## ABOUT THIS TASK
Only lines containing the word "live" are needed; pull them out of the material.

## INPUT FOR THIS TASK
Record tab_ok (t : Tab) : Prop := mk_tab_ok {
  focus_open : focused_id t ∈ tab_ids t;
  zoom_open : ∀ z, zoomed t = Some z → z ∈ tab_ids t;
  ratios_ok : wf_tree (tree t);
}.

(** The history has a record of session [id] under codename [c] that is not
    marked exited. *)
Definition open_record (h : list AgentRecord) (c : string) (id : Z) : Prop :=
  ∃ r, r ∈ h ∧ rec_session_id r = id ∧ rec_codename r = c ∧ exited_at r = None.

Record books (ts : list Tab) (D : gset Z) (live retired : gset string)
    (h : list AgentRecord) (next : Z) : Prop := mk_books {
  b_tabs : Forall tab_ok ts;
  b_nodup : NoDup (pane_ids ts);
  b_sessions : D = list_to_set (pane_ids ts);
  b_fresh : Forall (λ id, 1 ≤ id < next) (pane_ids ts);
  b_names : NoDup (codename <$> ts);
  b_live : Forall (λ t, codename t ∈ live) ts;
  b_disjoint : live ## retired;
  b_history : Forall (λ r, rec_session_id r < next ∧ rec_codename r ∈ live ∪ retired) h;
  b_open : ∀ t id, t ∈ ts → id ∈ tab_ids t → open_record h (codename t) id;
  b_capacity : (length ts ≤ MAX_TABS)%nat ∧ (size D ≤ MAX_SESSIONS)%nat;
}.

Lemma pane_ids_cons t ts : pane_ids (t :: ts) = tab_ids t ++ pane_ids ts.
Proof. done. Qed.

Lemma pane_ids_elem id ts : id ∈ pane_ids ts ↔ ∃ t, t ∈ ts ∧ id ∈ tab_ids t.
Proof.
  unfold pane_ids. induction ts as [|t ts IH]; cbn; [set_solver|].
  rewrite elem_of_app, IH. set_solver.
Qed.

#[global] Instance pane_ids_proper : Proper ((≡ₚ) ==> (≡ₚ)) pane_ids.
Proof.
  induction 1 as [|t ts us _ IH|t u ts|ts us vs _ IH1 _ IH2]; [done|..].
  - by rewrite !pane_ids_cons, IH.
  - rewrite !pane_ids_cons, !app_assoc. by rewrite (Permutation_app_comm (tab_ids u)).
  - by rewrite IH1.
Qed.

Lemma books_perm ts us D live retired h next :
  ts ≡ₚ us → books ts D live retired h next → books us D live retired h next.
Proof.
  intros Hp [H1 H2 H3 H4 H5 H6 H7 H8 H9 [H10 H11]]. split; rewrite <-?Hp; try done.
  intros t id Ht. apply H9. by rewrite Hp.
Qed.

Lemma books_next ts D live retired h next :
  books ts D live retired h next → books ts D live retired h (next + 1).
Proof.
  intros [H1 H2 H3 H4 H5 H6 H7 H8 H9 H10]. split; try done.
  - eapply Forall_impl; [exact H4|]. cbn. lia.
  - eapply Forall_impl; [exact H8|]. cbn. intros r []. split; [lia|done].
Qed.

(** *** The history *)

Lemma update_last_keep p f h r : r ∈ h → p r = false → r ∈ update_last p f h.
Proof.
  induction h as [|x h IH]; cbn; [done|]. intros Hr Hp.
  apply elem_of_cons in Hr as [<-|Hr].
  - destruct (existsb p h); [left|]. by rewrite Hp; left.
  - destruct (existsb p h); [right; auto|]. destruct (p x); by right.
Qed.

Lemma update_last_Forall (P : AgentRecord → Prop) p f h :
  (∀ r, P r → P (f r)) → Forall P h → Forall P (update_last p f h).
Proof.
  intros Hf. induction 1 as [|r h Hr Hh IH]; cbn; [done|].
  destruct (existsb p h); [by constructor|]. destruct (p r); constructor; auto.
Qed.

Lemma open_keep p f h c id :
  (∀ r, rec_session_id r = id → rec_codename r = c → p r = false) →
  open_record h c id → open_record (update_last p f h) c id.
Proof. intros Hp (r & Hr & <- & <- & He). exists r. split_and!; auto using update_last_keep. Qed.

Definition mark (id now : Z) (h : list AgentRecord) : list AgentRecord :=
  update_last (λ r, rec_session_id r =? id)
    (λ r, with_exit (Some (default now (exited_at r))) r) h.

Definition retire (c : string) (now : Z) (h : list AgentRecord) : list AgentRecord :=
  update_last (λ r, str_eqb (rec_codename r) c) (with_exit (Some now)) h.

Lemma open_mark h c id id' now :
  id' ≠ id → open_record h c id → open_record (mark id' now h) c id.
Proof. intros Hne. apply open_keep. intros r <- _. by apply Z.eqb_neq. Qed.

Lemma open_retire h c c' id now :
  c ≠ c' → open_record h c id → open_record (retire c' now h) c id.
Proof. intros Hne. apply open_keep. intros r _ <-. by apply bool_decide_eq_false. Qed.
(* ===== verification/WorkflowStore.v ===== *)
(** * The workflow run store

    [jackin-workflow/src/store.rs]: the tables of the SQLite database, one
    operation per method of [RunStore], and the errors of [lib.rs].

    A table is the list of its rows in [rowid] order.  An operation runs in the
    monad [M E]: it reads and writes the connection, the artifact directory and
    the clock, and ends in an error [E] or a value.  Every SQL statement and
    every file operation is a point where the environment may refuse: the
    connection carries the refusals to come ([faults]), each with the text of
    the refusal.  A transaction whose body fails restores the tables; [COMMIT]
    and [ROLLBACK] themselves are taken to succeed. *)

From stdpp Require Import base list gmap strings pretty.
From Stdlib Require Import ZArith Lia Strings.Byte.
From S2P Require Import Prelude Clipboard WorkflowModel.

(** ** Errors ([lib.rs]) *)

Module ErrorKind.
Inductive t := Invalid | NotFound | Busy | StaleVersion | StaleEpoch | Blocked | Storage.
#[global] Instance eq_dec : EqDecision t.
Proof. solve_decision. Defined.
End ErrorKind.

Record WorkflowError := mk_werr { we_kind : ErrorKind.t; we_message : string }.
#[global] Instance werr_eq_dec : EqDecision WorkflowError.
Proof. solve_decision. Defined.

Definition invalid := mk_werr ErrorKind.Invalid.
Definition not_found := mk_werr ErrorKind.NotFound.
Definition busy := mk_werr ErrorKind.Busy.
Definition stale_version := mk_werr ErrorKind.StaleVersion.
Definition stale_epoch := mk_werr ErrorKind.StaleEpoch.
Definition blocked := mk_werr ErrorKind.Blocked.
Definition storage := mk_werr ErrorKind.Storage.

(** ** Rows *)

Record StoredRun := mk_run {
  run_id : string;
  plan_hash : string;
  max_repair_turns : Z;
  idempotency_key : string;
  status : string;
  stage : string;
  round : Z;
  candidate : option string;
  candidate_generation : Z;
  version : Z;
  owner_epoch : Z;
  pause_kind : option string;
}.

Record StoredCommand := mk_command {
  command_id : string;
  c_run_id : string;
  session_ref : string;
  prompt_digest : string;
  turn : Z;
  lease_generation : Z;
  c_state : string;
  receipt : option string;
  resolution : option string;
}.

Record StoredSession := mk_session {
  s_run_id : string;
  worker_id : string;
  s_instance_id : option string;
  s_capsule_epoch : option Z;
  session_id : option Z;
  s_process_identity : option string;
  agent_profile : option string;
  auth_profile : option string;
}.

Record StoredEffect := mk_effect {
  operation_id : string;
  e_run_id : string;
  e_kind : string;
  e_status : string;
  expected_state : option string;
  external_identity : option string;
  ownership_label : option string;
  preservation : option string;
}.

Record StoredEvent := mk_event {
  seq : Z;
  at_ : Z;
  ev_actor : string;
  ev_kind : string;
  evidence_ref : option string;
}.

Record StoredEvidence := mk_evidence {
  ed_candidate : string;
  ed_kind : string;
  ed_source : string;
  ed_quality : string;
  ed_result : string;
  ed_policy_hash : option string;
  ed_artifact_digest : option string;
}.

Record StoredCheckpoint := mk_checkpoint {
  ck_candidate : string;
  commit_hash : string;
  tree_hash : string;
  source_manifest : string;
  local_path : string;
  backup_state : string;
  preservation_hold : option string;
}.

(** The tables; the three whose struct leaves out the [run_id] column pair it
    with the row. *)
Record Db := mk_db {
  meta : gmap string string;
  runs : list StoredRun;
  sessions : list StoredSession;
  commands : list StoredCommand;
  checkpoints : list (string * StoredCheckpoint);
  evidence : list (string * StoredEvidence);
  events : list (string * StoredEvent);
  effects : list StoredEffect;
}.

Definition empty_db : Db := mk_db ∅ [] [] [] [] [] [] [].

Definition set_meta (m : gmap string string) (d : Db) : Db :=
  mk_db m (runs d) (sessions d) (commands d) (checkpoints d) (evidence d) (events d) (effects d).
Definition set_runs (rs : list StoredRun) (d : Db) : Db :=
  mk_db (meta d) rs (sessions d) (commands d) (checkpoints d) (evidence d) (events d) (effects d).
Definition set_sessions (ss : list StoredSession) (d : Db) : Db :=
  mk_db (meta d) (runs d) ss (commands d) (checkpoints d) (evidence d) (events d) (effects d).
Definition set_commands (cs : list StoredCommand) (d : Db) : Db :=
  mk_db (meta d) (runs d) (sessions d) cs (checkpoints d) (evidence d) (events d) (effects d).
Definition set_checkpoints (ks : list (string * StoredCheckpoint)) (d : Db) : Db :=
  mk_db (meta d) (runs d) (sessions d) (commands d) ks (evidence d) (events d) (effects d).
Definition set_evidence (es : list (string * StoredEvidence)) (d : Db) : Db :=
  mk_db (meta d) (runs d) (sessions d) (commands d) (checkpoints d) es (events d) (effects d).
Definition set_events (es : list (string * StoredEvent)) (d : Db) : Db :=
  mk_db (meta d) (runs d) (sessions d) (commands d) (checkpoints d) (evidence d) es (effects d).
Definition set_effects (es : list StoredEffect) (d : Db) : Db :=
  mk_db (meta d) (runs d) (sessions d) (commands d) (checkpoints d) (evidence d) (events d) es.

(** [RunStore]: the connection, the artifact directory (file name to content)
    and the owner epoch, with what the environment will answer: the statement
    and file errors to come, the clock readings to come, and the text the
    database gives a violated constraint. *)
Record RunStore := mk_store {
  conn : Db;
  artifacts : gmap string bytes;
  epoch : Z;
  faults : list (option string);
  clock : list Z;
  constraint_text : string → string;
}.

Definition set_conn (d : Db) (w : RunStore) : RunStore :=
  mk_store d (artifacts w) (epoch w) (faults w) (clock w) (constraint_text w).
Definition set_artifacts (a : gmap string bytes) (w : RunStore) : RunStore :=
  mk_store (conn w) a (epoch w) (faults w) (clock w) (constraint_text w).
Definition set_epoch (n : Z) (w : RunStore) : RunStore :=
  mk_store (conn w) (artifacts w) n (faults w) (clock w) (constraint_text w).
Definition set_faults (fs : list (option string)) (w : RunStore) : RunStore :=
  mk_store (conn w) (artifacts w) (epoch w) fs (clock w) (constraint_text w).
Definition set_clock (ts : list Z) (w : RunStore) : RunStore :=
  mk_store (conn w) (artifacts w) (epoch w) (faults w) ts (constraint_text w).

## ANSWER TO THE PROBLEM
Record books (ts : list Tab) (D : gset Z) (live retired : gset string)
  b_live : Forall (λ t, codename t ∈ live) ts;
  b_disjoint : live ## retired;
  b_history : Forall (λ r, rec_session_id r < next ∧ rec_codename r ∈ live ∪ retired) h;
Lemma books_perm ts us D live retired h next :
  ts ≡ₚ us → books ts D live retired h next → books us D live retired h next.
Lemma books_next ts D live retired h next :
  books ts D live retired h next → books ts D live retired h (next + 1).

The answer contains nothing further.